(** C25. [tg_set_cfs_quota] on a group whose queue is in use and not throttled, where every
    quota (the new one included) is less than 4096 periods, returns.  It sets the quota
    exactly if the group is not the root, the quota is at least one millisecond and no
    group has a larger share (quota divided by period) than one above it then; the quota
    reads back as it was written, no other group's limit changes and the invariant holds.
    Otherwise it answers [EINVAL] and no limit changes.  (The code keeps shares in 32 bits:
    at 4096 periods they wrap around.) *)
Theorem set_cfs_quota_exact s g us :
  cfs_inv s → g ∈ task_groups s → - 2 ^ 31 ≤ us < 2 ^ 31 → in_use g (proc s) →
  let pq := ((cap_of s g).1, asked_runtime us) in
  (∀ x, x ∈ task_groups s → moderate (cap_with g pq s x)) →
  returns (tg_set_cfs_quota g us) s (λ ret s',
    let good := g ≠ root_task_group ∧ cap_sane pq ∧ rates_nested s (cap_with g pq s) in
    if ret =? 0 then
      good ∧ cfs_inv s' ∧ (∀ x, cap_of s' x = cap_with g pq s x) ∧
      tg_get_cfs_quota g s' = Ok (if us <? 0 then -1 else us) s'
    else ret = - EINVAL ∧ ¬ good ∧ ∀ x, cap_of s' x = cap_of s x).
Proof.
  intros Hi Hg Hu Huse pq Hm. eapply returns_mono; [by apply set_cfs_quota_ok|]. intros ret s'. cbv beta zeta. fold pq.
  assert (cap_sane pq → shares_nested s (cap_with g pq s) ↔ rates_nested s (cap_with g pq s)) as Hiff.
  { intros Hs. apply moderate_nested. intros x Hx. split; [|by apply Hm]. unfold cap_with. case_decide; [done|].
    by apply (cb_caps s (ci_base s Hi)). }
  destruct (ret =? 0).
  - intros ((? & Hs & ?) & ?). split; [|done]. split_and!; [done|done|by apply Hiff].
  - intros (-> & Hbad & ?). split_and!; [done| |done]. intros (? & Hs & ?). apply Hbad. split_and!; [done|done|by apply Hiff].
Qed.
End Theorems.
(* ===== verification/LoadSpec.v ===== *)
(** * The load averages are right

    The folded counters add up to the active tasks of all processors, the averages
    stay between their old value and the current load, the fixed-point power and
    the table of decay factors are accurate, and the load of a processor settles
    on a constant load. *)

From S2P Require Import Prelude LoadAvg.

(** ** Arithmetic *)

Lemma swrap_shift w z : 0 < w → ∃ k, swrap w z = z + k * 2 ^ w.
Proof.
  intros Hw. unfold swrap. pose proof (pow2_pos w Hw). exists (- ((z + 2 ^ (w - 1)) / 2 ^ w)).
  pose proof (Z.div_mod (z + 2 ^ (w - 1)) (2 ^ w)). lia.
Qed.

Lemma swrap_cong w a b k : 0 < w → a = b + k * 2 ^ w → swrap w a = swrap w b.
Proof.
  intros Hw ->. unfold swrap. f_equal.
  replace (b + k * 2 ^ w + 2 ^ (w - 1)) with (b + 2 ^ (w - 1) + k * 2 ^ w) by lia. apply Z_mod_plus_full.
Qed.

(** Division rounded to the nearest. *)
Lemma shift_round n f : 1 ≤ f → Z.shiftr (n + Z.shiftl 1 (f - 1)) f = (n + 2 ^ (f - 1)) / 2 ^ f.
Proof. intros. rewrite Z.shiftr_div_pow2, Z.shiftl_mul_pow2 by lia. f_equal. lia. Qed.

Lemma round_error n f : 1 ≤ f →
  let m := (n + 2 ^ (f - 1)) / 2 ^ f in 2 * Z.abs (m * 2 ^ f - n) ≤ 2 ^ f.
Proof.
  intros Hf m. pose proof (pow2_half f ltac:(lia)). pose proof (pow2_pos f ltac:(lia)).
  pose proof (Z.div_mod (n + 2 ^ (f - 1)) (2 ^ f)). pose proof (Z.mod_pos_bound (n + 2 ^ (f - 1)) (2 ^ f)).
  subst m. lia.
Qed.

Lemma pow_even x n : x ^ Zpos (xO n) = (x * x) ^ Zpos n.
Proof.
  replace (Zpos (xO n)) with (Zpos n + Zpos n) by lia.
  by rewrite Z.pow_add_r, Z.pow_mul_l by lia.
Qed.

Lemma pow_odd x n : x ^ Zpos (xI n) = x * (x * x) ^ Zpos n.
Proof.
  replace (Zpos (xI n)) with (Z.succ (Zpos (xO n))) by lia.
  by rewrite Z.pow_succ_r, pow_even by lia.
Qed.

(** ** The exponentially weighted average *)

Lemma calc_load_eq load exp active :
  0 ≤ exp ≤ FIXED_1 → 0 ≤ load < 2 ^ 21 → 0 ≤ active < 2 ^ 21 →
  calc_load load exp active = (load * exp + active * (FIXED_1 - exp) + 1024) / 2048.
Proof.
  change FIXED_1 with 2048. change (2 ^ 21) with 2097152. intros He Hl Ha.
  assert (0 ≤ load * exp ∧ 0 ≤ active * (2048 - exp) ∧
          load * exp + active * (2048 - exp) + 1024 < 4294967296) as (? & ? & ?) by (split_and!; nia).
  unfold calc_load. change FIXED_1 with 2048. change (Z.shiftl 1 (FSHIFT - 1)) with 1024.
  rewrite (uwrap_small 32 (2048 - exp)) by (widths; lia).
  rewrite (uwrap_small 32 (load * exp)), (uwrap_small 32 (active * _)) by (widths; lia).
  rewrite (uwrap_small 32 (load * exp + _)) by (widths; lia).
  rewrite (uwrap_small 32) by (widths; lia). rewrite Z.shiftr_div_pow2 by done. done.
Qed.

Lemma calc_load_between load exp active :
  0 ≤ exp ≤ FIXED_1 → 0 ≤ load < 2 ^ 21 → 0 ≤ active < 2 ^ 21 →
  Z.min load active ≤ calc_load load exp active ≤ Z.max load active.
Proof.
  intros He Hl Ha. rewrite calc_load_eq by done. change FIXED_1 with 2048 in *. split.
  - apply Z.div_le_lower_bound; [done|]. nia.
  - apply Z.lt_succ_r, Z.div_lt_upper_bound; [done|]. nia.
Qed.

(** ** The fixed-point power *)

(** [a] is [x ^ n] in fixed point, with an error of at most half a unit per
    multiplication. *)
Definition is_power (f x a n : Z) : Prop :=
  0 < n ∧ 0 ≤ a ≤ 2 ^ f ∧ 2 * Z.abs (a * (2 ^ f) ^ (n - 1) - x ^ n) ≤ (n - 1) * (2 ^ f) ^ (n - 1).

Definition fmult (f a b : Z) : Z := Z.shiftr (u32 (u32 (a * b) + Z.shiftl 1 (f - 1))) f.

Lemma fmult_eq f a b :
  1 ≤ f ≤ 15 → 0 ≤ a ≤ 2 ^ f → 0 ≤ b ≤ 2 ^ f → fmult f a b = (a * b + 2 ^ (f - 1)) / 2 ^ f.
Proof.
  intros Hf Ha Hb. assert (2 ^ f ≤ 2 ^ 15) as Hm by (apply Z.pow_le_mono_r; lia).
  pose proof (pow2_half f ltac:(lia)). pose proof (pow2_pos (f - 1)) as Hp. change (2 ^ 15) with 32768 in Hm.
  assert (0 ≤ a * b ≤ 32768 * 32768) by nia. assert (0 ≤ 2 ^ (f - 1)) by (apply Z.pow_nonneg; lia).
  unfold fmult. rewrite Z.shiftl_mul_pow2, Z.shiftr_div_pow2, Z.mul_1_l by lia.
  rewrite (uwrap_small 32 (a * b)) by (widths; lia). by rewrite (uwrap_small 32) by (widths; lia).
Qed.

Lemma fmult_range f a b :
  1 ≤ f ≤ 15 → 0 ≤ a ≤ 2 ^ f → 0 ≤ b ≤ 2 ^ f → 0 ≤ fmult f a b ≤ 2 ^ f.
Proof.
  intros Hf Ha Hb. rewrite fmult_eq by done. pose proof (pow2_half f ltac:(lia)).
  pose proof (pow2_pos f ltac:(lia)). assert (0 ≤ 2 ^ (f - 1)) by (apply Z.pow_nonneg; lia). split.
  - apply Z.div_pos; nia.
  - apply Z.lt_succ_r, Z.div_lt_upper_bound; nia.
Qed.

Lemma abs_scale c d u v : 0 ≤ c ≤ d → 2 * Z.abs u ≤ v → 2 * Z.abs (c * u) ≤ d * v.
Proof. intros Hc Hu. rewrite Z.abs_mul, (Z.abs_eq c) by lia. pose proof (Z.abs_nonneg u). nia. Qed.

(** The error of a product, from the errors of the factors and of the rounding. *)
Lemma error_product F A B X Y a b m j k :
  0 < F → 0 ≤ A → 0 ≤ B → 0 ≤ a ≤ F → 0 ≤ Y ≤ F * B → 0 ≤ j → 0 ≤ k →
  2 * Z.abs (m * F - a * b) ≤ F →
  2 * Z.abs (a * A - X) ≤ j * A → 2 * Z.abs (b * B - Y) ≤ k * B →
  2 * Z.abs (m * (A * B * F) - X * Y) ≤ (j + k + 1) * (A * B * F).
Proof.
  intros HF HA HB Ha HY Hj Hk Hm HX Hb.
  replace (m * (A * B * F) - X * Y)
    with (A * B * (m * F - a * b) + (a * A * (b * B - Y) + Y * (a * A - X))) by ring.
  pose proof (abs_scale (A * B) (A * B) _ _ ltac:(nia) Hm).
  pose proof (abs_scale (a * A) (F * A) _ _ ltac:(nia) Hb).
  pose proof (abs_scale Y (F * B) _ _ ltac:(nia) HX).
  pose proof (Z.abs_triangle (A * B * (m * F - a * b)) (a * A * (b * B - Y) + Y * (a * A - X))).
  pose proof (Z.abs_triangle (a * A * (b * B - Y)) (Y * (a * A - X))).
  replace ((j + k + 1) * (A * B * F)) with (A * B * F + F * A * (k * B) + F * B * (j * A)) by ring. lia.
Qed.

Lemma power_of_mult f x a b j k :
  1 ≤ f ≤ 15 → 0 ≤ x ≤ 2 ^ f → is_power f x a j → is_power f x b k → is_power f x (fmult f a b) (j + k).
Proof.
  intros Hf Hx (Hj & Ha & Hea) (Hk & Hb & Heb). split; [lia|]. split; [by apply fmult_range|].
  pose proof (pow2_pos f ltac:(lia)). set (F := 2 ^ f) in *.
  replace ((j + k) - 1) with ((j - 1) + (k - 1) + 1) by lia.
  rewrite !Z.pow_add_r, Z.pow_1_r by lia. replace (j - 1 + (k - 1) + 1) with ((j - 1) + (k - 1) + 1) by lia.
  apply (error_product F (F ^ (j - 1)) (F ^ (k - 1)) (x ^ j) (x ^ k) a b); try done; try lia;
    try (apply Z.pow_nonneg; lia).
  - split; [apply Z.pow_nonneg; lia|]. rewrite <- Z.pow_succ_r by lia.
    replace (Z.succ (k - 1)) with k by lia. apply Z.pow_le_mono_l. lia.
  - rewrite fmult_eq by done. apply round_error. lia.
Qed.

Lemma fmult_one f b : 1 ≤ f ≤ 15 → 0 ≤ b ≤ 2 ^ f → fmult f (2 ^ f) b = b.
Proof.
  intros Hf Hb. pose proof (pow2_half f ltac:(lia)). pose proof (pow2_pos f ltac:(lia)).
  assert (0 < 2 ^ (f - 1)) by (apply Z.pow_pos_nonneg; lia).
  rewrite fmult_eq by lia. rewrite Z.mul_comm, Z.div_add_l, Z.div_small by lia. lia.
Qed.

(** The loop multiplies [result] by the power of [x] that is left. *)
Lemma power_loop_ok f x n xk k r j :
  1 ≤ f ≤ 15 → 0 ≤ x ≤ 2 ^ f → is_power f x xk k → (j = 0 ∧ r = 2 ^ f ∨ is_power f x r j) →
  is_power f x (power_loop n xk f r) (j + k * Zpos n).
Proof.
  intros Hf Hx. revert xk k r j.
  assert (∀ xk k r j, is_power f x xk k → (j = 0 ∧ r = 2 ^ f ∨ is_power f x r j) →
    is_power f x (fmult f r xk) (j + k)) as Hmul.
  { intros xk k r j Hk [[-> ->]|Hr]; [|by apply power_of_mult]. rewrite fmult_one by (lia || apply Hk). done. }
  induction n as [n IH|n IH|]; intros xk k r j Hk Hr; cbn [power_loop];
    fold (fmult f xk xk); fold (fmult f r xk).
  - replace (j + k * Zpos (xI n)) with ((j + k) + (k + k) * Zpos n) by lia.
    apply IH; [by apply power_of_mult|right; by apply Hmul].
  - replace (j + k * Zpos (xO n)) with (j + (k + k) * Zpos n) by lia. apply IH; [by apply power_of_mult|done].
  - replace (j + k * 1) with (j + k) by lia. by apply Hmul.
Qed.

(** [fixed_power_int] is accurate: for a base of at most one in fixed point
    with up to 15 fractional bits, the result is at most one and differs from the
    exact power by at most half a unit of the last place per multiplication of the
    naive method, although it takes only logarithmically many rounded
    multiplications in 32 bits. *)
Theorem fixed_power_int_accurate x f n :
  1 ≤ f ≤ 15 → 0 ≤ x ≤ 2 ^ f → 0 < n →
  0 ≤ fixed_power_int x f n ≤ 2 ^ f ∧
  2 * Z.abs (fixed_power_int x f n * (2 ^ f) ^ (n - 1) - x ^ n) ≤ (n - 1) * (2 ^ f) ^ (n - 1).
Proof.
  intros Hf Hx Hn. destruct n as [|n|]; [done| |done]. unfold fixed_power_int.
  destruct (power_loop_ok f x n x 1 (Z.shiftl 1 f) 0) as (_ & Hr & He); try done.
  - split_and!; [lia|lia|lia|]. rewrite Z.pow_1_r, Z.sub_diag, Z.pow_0_r. lia.
  - left. split; [done|]. rewrite Z.shiftl_mul_pow2; lia.
Qed.

Lemma fixed_power_int_range x f n :
  1 ≤ f ≤ 15 → 0 ≤ x ≤ 2 ^ f → 0 ≤ fixed_power_int x f n ≤ 2 ^ f.
Proof.
  intros Hf Hx. pose proof (pow2_pos f ltac:(lia)).
  assert (Z.shiftl 1 f = 2 ^ f) as Hs by (rewrite Z.shiftl_mul_pow2; lia).
  destruct n as [|n|]; unfold fixed_power_int; rewrite ?Hs; [lia| |lia].
  destruct (power_loop_ok f x n x 1 (2 ^ f) 0) as (_ & Hr & _); auto.
  split_and!; [lia|lia|lia|]. rewrite Z.pow_1_r, Z.sub_diag, Z.pow_0_r. lia.
Qed.

(** ** The decay table *)

(** The factor of [2 ^ j] ticks at index [idx], on the 128 point scale. *)
Definition exact_factor (idx j : Z) : Z := 2 ^ DEGRADE_SHIFT * (2 ^ idx - 1) ^ (2 ^ j) / (2 ^ idx) ^ (2 ^ j).

Lemma degrade_factor_exact :
  (λ idx, (exact_factor idx) <$> seqZ 0 DEGRADE_SHIFT) <$> seqZ 1 4 = take 7 <$> tail degrade_factor.
Proof. by vm_compute. Qed.

(** A row of factors for the base [P / Q] and its squares. *)
Fixpoint row_ok (P Q : Z) (row : list Z) : Prop :=
  match row with
  | [] => True
  | f :: row' => 0 ≤ f ∧ f * Q ≤ 128 * P ≤ (f + 1) * Q ∧ row_ok (P * P) (Q * Q) row'
  end.

Lemma row_ok_table idx : 1 ≤ idx ≤ 4 →
  ∃ row, degrade_factor !! Z.to_nat idx = Some row ∧ length row = 8%nat ∧ row_ok (2 ^ idx - 1) (2 ^ idx) row.
Proof.
  intros Hi. assert (idx = 1 ∨ idx = 2 ∨ idx = 3 ∨ idx = 4) as [->|[->|[->|Heq]]] by lia;
    [..|subst idx]; eexists; (split; [reflexivity|]); split; [done|by vm_compute; intuition congruence
    |done|by vm_compute; intuition congruence|done|by vm_compute; intuition congruence|done
    |by vm_compute; intuition congruence].
Qed.

(** The set bits of a number: the multiplications the loop makes. *)
Fixpoint ones (n : positive) : Z :=
  match n with xH => 1 | xO n' => ones n' | xI n' => 1 + ones n' end.

Lemma ones_pos n : 0 < ones n.
Proof. induction n; simpl; lia. Qed.

(** One multiplication by a factor of the table, rounded down. *)
Lemma scale_ok P Q f load l0 :
  0 ≤ P ≤ Q → 0 < Q → 0 ≤ f → f * Q ≤ 128 * P ≤ (f + 1) * Q → 0 ≤ load ≤ l0 → l0 < 2 ^ 25 →
  let l' := Z.shiftr (u32 (load * f)) DEGRADE_SHIFT in
  0 ≤ l' ≤ load ∧ l' * Q ≤ load * P ∧ 128 * load * P ≤ (128 * l' + (128 + l0)) * Q.
Proof.
  intros HP HQ Hf Hfq Hl Hl0 l'. assert (f ≤ 128) by nia.
  change (2 ^ 25) with 33554432 in Hl0. assert (0 ≤ load * f < 4294967296) by nia.
  assert (l' = load * f / 128) as Hl'
    by (subst l'; rewrite uwrap_small by (widths; lia); by rewrite Z.shiftr_div_pow2 by done).
  pose proof (Z.div_mod (load * f) 128). pose proof (Z.mod_pos_bound (load * f) 128).
  assert (128 * l' ≤ load * f < 128 * l' + 128) by lia. clear Hl'. clearbody l'.
  assert (0 ≤ l') by lia.
  assert (l' ≤ load) by nia. split_and!; [done|done| |].
  - assert (128 * (l' * Q) ≤ 128 * (load * P)); [|lia].
    transitivity (load * (f * Q)); [|nia]. replace (load * (f * Q)) with (load * f * Q) by ring. nia.
  - replace (128 * load * P) with (load * (128 * P)) by ring. transitivity (load * ((f + 1) * Q)); [nia|].
    replace (load * ((f + 1) * Q)) with ((load * f + load) * Q) by ring. nia.
Qed.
^^^^
> What you have to do
In the data above, find the line that contains "assert (Z.shiftl 1" and the line that contains "Fixpoint row_ok (P". Repeat exactly those lines and every line between them, and only those.

> Answer space
  assert (Z.shiftl 1 f = 2 ^ f) as Hs by (rewrite Z.shiftl_mul_pow2; lia).
  destruct n as [|n|]; unfold fixed_power_int; rewrite ?Hs; [lia| |lia].
  destruct (power_loop_ok f x n x 1 (2 ^ f) 0) as (_ & Hr & _); auto.
  split_and!; [lia|lia|lia|]. rewrite Z.pow_1_r, Z.sub_diag, Z.pow_0_r. lia.
Qed.

(** ** The decay table *)

(** The factor of [2 ^ j] ticks at index [idx], on the 128 point scale. *)
Definition exact_factor (idx j : Z) : Z := 2 ^ DEGRADE_SHIFT * (2 ^ idx - 1) ^ (2 ^ j) / (2 ^ idx) ^ (2 ^ j).

Lemma degrade_factor_exact :
  (λ idx, (exact_factor idx) <$> seqZ 0 DEGRADE_SHIFT) <$> seqZ 1 4 = take 7 <$> tail degrade_factor.
Proof. by vm_compute. Qed.

(** A row of factors for the base [P / Q] and its squares. *)
Fixpoint row_ok (P Q : Z) (row : list Z) : Prop :=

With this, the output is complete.